Exercise details: Across the records that follow, count each line holding "destruct", and write only the total.
------ Task input
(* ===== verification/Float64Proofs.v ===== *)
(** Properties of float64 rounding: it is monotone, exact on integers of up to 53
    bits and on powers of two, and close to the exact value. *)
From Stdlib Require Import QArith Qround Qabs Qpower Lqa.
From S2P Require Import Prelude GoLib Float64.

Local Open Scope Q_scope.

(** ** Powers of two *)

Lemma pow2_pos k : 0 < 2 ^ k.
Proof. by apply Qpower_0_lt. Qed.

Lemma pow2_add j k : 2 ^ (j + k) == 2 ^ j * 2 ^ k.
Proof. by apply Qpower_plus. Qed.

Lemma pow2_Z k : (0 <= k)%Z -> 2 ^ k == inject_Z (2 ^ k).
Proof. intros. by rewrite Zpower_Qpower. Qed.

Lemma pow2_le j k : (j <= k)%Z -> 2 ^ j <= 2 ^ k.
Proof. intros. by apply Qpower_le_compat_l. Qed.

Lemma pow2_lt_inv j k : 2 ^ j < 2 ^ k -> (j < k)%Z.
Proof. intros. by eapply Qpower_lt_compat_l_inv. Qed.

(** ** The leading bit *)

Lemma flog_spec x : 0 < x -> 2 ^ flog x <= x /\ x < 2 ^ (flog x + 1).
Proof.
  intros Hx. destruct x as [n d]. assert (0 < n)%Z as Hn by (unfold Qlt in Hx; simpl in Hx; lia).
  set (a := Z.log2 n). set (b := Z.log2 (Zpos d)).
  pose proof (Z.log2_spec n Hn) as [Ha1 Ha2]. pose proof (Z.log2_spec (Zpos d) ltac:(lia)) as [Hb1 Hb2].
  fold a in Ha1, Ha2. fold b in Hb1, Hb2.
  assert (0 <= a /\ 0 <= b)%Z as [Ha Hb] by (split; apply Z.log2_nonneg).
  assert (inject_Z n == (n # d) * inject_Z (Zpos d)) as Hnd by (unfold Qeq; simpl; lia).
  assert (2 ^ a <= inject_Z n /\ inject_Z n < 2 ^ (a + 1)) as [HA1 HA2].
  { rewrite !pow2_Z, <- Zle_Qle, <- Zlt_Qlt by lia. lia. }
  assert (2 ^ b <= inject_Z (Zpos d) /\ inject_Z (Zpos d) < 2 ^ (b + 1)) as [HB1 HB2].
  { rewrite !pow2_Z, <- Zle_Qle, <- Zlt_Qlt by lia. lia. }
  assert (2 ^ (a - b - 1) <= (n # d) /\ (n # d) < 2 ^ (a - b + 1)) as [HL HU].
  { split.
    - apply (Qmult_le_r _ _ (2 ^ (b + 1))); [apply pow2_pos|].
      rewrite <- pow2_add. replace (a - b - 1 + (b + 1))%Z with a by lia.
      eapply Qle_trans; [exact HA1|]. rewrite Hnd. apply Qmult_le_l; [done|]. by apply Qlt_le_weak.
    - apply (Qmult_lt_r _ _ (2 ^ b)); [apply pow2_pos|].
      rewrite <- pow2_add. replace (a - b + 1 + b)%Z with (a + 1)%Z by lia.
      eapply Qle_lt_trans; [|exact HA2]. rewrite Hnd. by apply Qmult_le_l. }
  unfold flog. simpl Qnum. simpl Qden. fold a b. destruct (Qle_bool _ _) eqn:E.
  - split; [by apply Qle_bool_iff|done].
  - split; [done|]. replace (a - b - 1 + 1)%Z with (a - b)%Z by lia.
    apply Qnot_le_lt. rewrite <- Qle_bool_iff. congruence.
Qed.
------------
Result for this exercise: 2